Data extract:
-*-

(* ===== verification/Marshal.v ===== *)
(** * protocol/codecs/SbeMarshalling.go: the marshalling layer

    Bytes are [Z]s in 0..255.  A marshaller owns an eight-byte scratch buffer
    of which [b1], [b2] and [b4] are prefixes; every write and read goes
    through it.  Writers are a type class, because the source is written
    against [io.Writer]; readers are the unread bytes of a [bytes.Buffer],
    the only [io.Reader] the program decodes from. *)
From S2P Require Import Prelude.

(** ** Errors and the error monad

    A Go function that returns an [error] leaves its side effects behind when
    it fails, so the state survives an error. *)

Inductive error : Type :=
  | EOF
  | ErrUnexpectedEOF
  | RangeError (field : string) (min value max : Z)
  | EnumError (enum : string) (value : Z)
  | OtherError (what : string) (value : Z).

Definition io (S A : Type) : Type := S -> (A + error) * S.

#[export] Instance io_ret S : MRet (io S) := fun A a s => (inl a, s).
#[export] Instance io_bind S : MBind (io S) := fun A B k c s =>
  match c s with
  | (inl a, s') => k a s'
  | (inr err, s') => (inr err, s')
  end.

Definition io_fail {S A} (err : error) : io S A := fun s => (inr err, s).
(** [if err := f(); err != nil { return err }] for a pure check [f]. *)
Definition io_check {S} (o : option error) : io S unit :=
  match o with None => mret tt | Some err => io_fail err end.

(** ** Writers and readers *)

(** [io.Writer]: the error, if any, and the writer afterwards. *)
Class Writer (W : Type) : Type := Write : list Z -> W -> option error * W.

(** The contract of [io.Writer]: what is written is a prefix of the argument,
    all of it when there is no error. *)
Class LawfulWriter (W : Type) {Hw : Writer W} : Type := {
  written : W -> list Z;
  Write_law : forall bs w,
    exists pre, pre `prefix_of` bs /\ written (snd (Write bs w)) = written w ++ pre /\
                (fst (Write bs w) = None -> pre = bs)
}.

(** A writer that never fails. *)
Class ReliableWriter (W : Type) {Hw : Writer W} : Prop :=
  Write_reliable : forall bs w, fst (Write bs w) = None.

(** [bytes.Buffer] as a writer. *)
Definition Buffer : Type := list Z.
#[export] Instance Buffer_Writer : Writer Buffer := fun bs w => (None, w ++ bs).
#[export] Instance Buffer_Lawful : LawfulWriter Buffer.
Proof. refine {| written := id |}. intros bs w. by exists bs. Defined.
#[export] Instance Buffer_Reliable : ReliableWriter Buffer.
Proof. by intros bs w. Qed.

(** [bytes.Buffer] as a reader: the unread bytes. *)
Abbreviation Reader := (list Z).

(** ** The marshaller *)

Record SbeGoMarshaller : Type := mkMarshaller { b8 : list Z }.
Definition b1 (m : SbeGoMarshaller) : list Z := take 1 (b8 m).
Definition b2 (m : SbeGoMarshaller) : list Z := take 2 (b8 m).
Definition b4 (m : SbeGoMarshaller) : list Z := take 4 (b8 m).

Definition NewSbeGoMarshaller : SbeGoMarshaller := mkMarshaller (replicate 8 0).

(** [m.b8[i] = v]; the slices of a marshaller are never indexed beyond their
    length. *)
Definition put {X} (i : nat) (v : Z) : io (SbeGoMarshaller * X) unit := fun s =>
  (inl tt, (mkMarshaller (<[i := v]> (b8 (fst s))), snd s)).

(** [_, err := w.Write(slice(m))] *)
Definition write_from {W} `{Writer W} (slice : SbeGoMarshaller -> list Z)
    : io (SbeGoMarshaller * W) unit := fun s =>
  match Write (slice (fst s)) (snd s) with
  | (None, w) => (inl tt, (fst s, w))
  | (Some err, w) => (inr err, (fst s, w))
  end.

(** [io.ReadFull(r, b)] for a slice [b] of length [n]: the bytes read and the
    error.  Fewer than [n] bytes are an error; they are consumed and copied
    all the same. *)
Definition ReadFull (n : nat) (r : Reader) : list Z * option error * Reader :=
  if (n <=? length r)%nat then (take n r, None, drop n r)
  else (r, Some (if decide (r = []) then EOF else ErrUnexpectedEOF), []).

(** [io.ReadFull(r, m.b<n>)] *)
Definition read_into (n : nat) : io (SbeGoMarshaller * Reader) unit := fun s =>
  let '(bs, err, r) := ReadFull n (snd s) in
  let m := mkMarshaller (bs ++ drop (length bs) (b8 (fst s))) in
  (match err with None => inl tt | Some e => inr e end, (m, r)).

(** The scratch byte [m.b8[i]]. *)
Definition scratch {X} : io (SbeGoMarshaller * X) (nat -> Z) := fun s =>
  (inl (fun i => nth i (b8 (fst s)) 0), s).

(** A floating-point number, as far as marshalling is concerned, is its
    IEEE 754 bit pattern ([math.Float32bits], [math.Float64bits]). *)
Record float32 : Type := Float32frombits { Float32bits : Z }.
Record float64 : Type := Float64frombits { Float64bits : Z }.

(** ** Writes *)

Section Writes.
Context {W : Type} `{Writer W}.
Abbreviation enc := (io (SbeGoMarshaller * W) unit).

Definition WriteUint8 (v : Z) : enc :=
  put 0 (uint8 v);; write_from b1.

Definition WriteUint16 (v : Z) : enc :=
  put 0 (uint8 v);; put 1 (uint8 (Z.shiftr v 8));; write_from b2.

Definition WriteUint32 (v : Z) : enc :=
  put 0 (uint8 v);; put 1 (uint8 (Z.shiftr v 8));;
  put 2 (uint8 (Z.shiftr v 16));; put 3 (uint8 (Z.shiftr v 24));; write_from b4.

Definition WriteUint64 (v : Z) : enc :=
  put 0 (uint8 v);; put 1 (uint8 (Z.shiftr v 8));;
  put 2 (uint8 (Z.shiftr v 16));; put 3 (uint8 (Z.shiftr v 24));;
  put 4 (uint8 (Z.shiftr v 32));; put 5 (uint8 (Z.shiftr v 40));;
  put 6 (uint8 (Z.shiftr v 48));; put 7 (uint8 (Z.shiftr v 56));; write_from b8.

(** On the signed types [>>] is arithmetic, as [Z.shiftr] is. *)
Definition WriteInt8 (v : Z) : enc :=
  put 0 (uint8 v);; write_from b1.

Definition WriteInt16 (v : Z) : enc :=
  put 0 (uint8 v);; put 1 (uint8 (Z.shiftr v 8));; write_from b2.

Definition WriteInt32 (v : Z) : enc :=
  put 0 (uint8 v);; put 1 (uint8 (Z.shiftr v 8));;
  put 2 (uint8 (Z.shiftr v 16));; put 3 (uint8 (Z.shiftr v 24));; write_from b4.

Definition WriteInt64 (v : Z) : enc :=
  put 0 (uint8 v);; put 1 (uint8 (Z.shiftr v 8));;
  put 2 (uint8 (Z.shiftr v 16));; put 3 (uint8 (Z.shiftr v 24));;
  put 4 (uint8 (Z.shiftr v 32));; put 5 (uint8 (Z.shiftr v 40));;
  put 6 (uint8 (Z.shiftr v 48));; put 7 (uint8 (Z.shiftr v 56));; write_from b8.

Definition WriteFloat32 (v : float32) : enc :=
  let u32 := Float32bits v in
  put 0 (uint8 u32);; put 1 (uint8 (Z.shiftr u32 8));;
  put 2 (uint8 (Z.shiftr u32 16));; put 3 (uint8 (Z.shiftr u32 24));; write_from b4.

Definition WriteFloat64 (v : float64) : enc :=
  let u64 := Float64bits v in
  put 0 (uint8 u64);; put 1 (uint8 (Z.shiftr u64 8));;
  put 2 (uint8 (Z.shiftr u64 16));; put 3 (uint8 (Z.shiftr u64 24));;
  put 4 (uint8 (Z.shiftr u64 32));; put 5 (uint8 (Z.shiftr u64 40));;
  put 6 (uint8 (Z.shiftr u64 48));; put 7 (uint8 (Z.shiftr u64 56));; write_from b8.

Definition WriteBytes (v : list Z) : enc := write_from (fun _ => v).
End Writes.

(** ** Reads *)

Section Reads.
Abbreviation dec := (io (SbeGoMarshaller * Reader) Z).

Definition ReadUint8 : dec :=
  read_into 1;; b ← scratch; mret (b 0%nat).

Definition ReadUint16 : dec :=
  read_into 2;; b ← scratch;
  mret (Z.lor (b 0%nat) (uint16 (Z.shiftl (b 1%nat) 8))).

Definition ReadUint32 : dec :=
  read_into 4;; b ← scratch;
  mret (Z.lor (Z.lor (Z.lor (b 0%nat) (uint32 (Z.shiftl (b 1%nat) 8)))
    (uint32 (Z.shiftl (b 2%nat) 16))) (uint32 (Z.shiftl (b 3%nat) 24))).

Definition ReadUint64 : dec :=
  read_into 8;; b ← scratch;
  mret (Z.lor (Z.lor (Z.lor (Z.lor (Z.lor (Z.lor (Z.lor
    (b 0%nat) (uint64 (Z.shiftl (b 1%nat) 8)))
    (uint64 (Z.shiftl (b 2%nat) 16))) (uint64 (Z.shiftl (b 3%nat) 24)))
    (uint64 (Z.shiftl (b 4%nat) 32))) (uint64 (Z.shiftl (b 5%nat) 40)))
    (uint64 (Z.shiftl (b 6%nat) 48))) (uint64 (Z.shiftl (b 7%nat) 56))).

Definition ReadInt8 : dec :=
  read_into 1;; b ← scratch; mret (int8 (b 0%nat)).

Definition ReadInt16 : dec :=
  read_into 2;; b ← scratch;
  mret (Z.lor (b 0%nat) (sint 16 (Z.shiftl (b 1%nat) 8))).

Definition ReadInt32 : dec :=
  read_into 4;; b ← scratch;
  mret (Z.lor (Z.lor (Z.lor (b 0%nat) (int32 (Z.shiftl (b 1%nat) 8)))
    (int32 (Z.shiftl (b 2%nat) 16))) (int32 (Z.shiftl (b 3%nat) 24))).

Definition ReadInt64 : dec :=
  read_into 8;; b ← scratch;
  mret (Z.lor (Z.lor (Z.lor (Z.lor (Z.lor (Z.lor (Z.lor
    (b 0%nat) (int64 (Z.shiftl (b 1%nat) 8)))
    (int64 (Z.shiftl (b 2%nat) 16))) (int64 (Z.shiftl (b 3%nat) 24)))
    (int64 (Z.shiftl (b 4%nat) 32))) (int64 (Z.shiftl (b 5%nat) 40)))
    (int64 (Z.shiftl (b 6%nat) 48))) (int64 (Z.shiftl (b 7%nat) 56))).

Definition ReadFloat32 : io (SbeGoMarshaller * Reader) float32 :=
  read_into 4;; b ← scratch;
  mret (Float32frombits (Z.lor (Z.lor (Z.lor (b 0%nat) (uint32 (Z.shiftl (b 1%nat) 8)))
    (uint32 (Z.shiftl (b 2%nat) 16))) (uint32 (Z.shiftl (b 3%nat) 24)))).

-*-

Aim of the exercise:
What are the lines, exactly as written above, from the line with "let u32 := Float32bits v in" to the line with "put 4 (uint8 (Z.shiftr u64", both included? Output only those.

Task response:
  let u32 := Float32bits v in
  put 0 (uint8 u32);; put 1 (uint8 (Z.shiftr u32 8));;
  put 2 (uint8 (Z.shiftr u32 16));; put 3 (uint8 (Z.shiftr u32 24));; write_from b4.

Definition WriteFloat64 (v : float64) : enc :=
  let u64 := Float64bits v in
  put 0 (uint8 u64);; put 1 (uint8 (Z.shiftr u64 8));;
  put 2 (uint8 (Z.shiftr u64 16));; put 3 (uint8 (Z.shiftr u64 24));;
  put 4 (uint8 (Z.shiftr u64 32));; put 5 (uint8 (Z.shiftr u64 40));;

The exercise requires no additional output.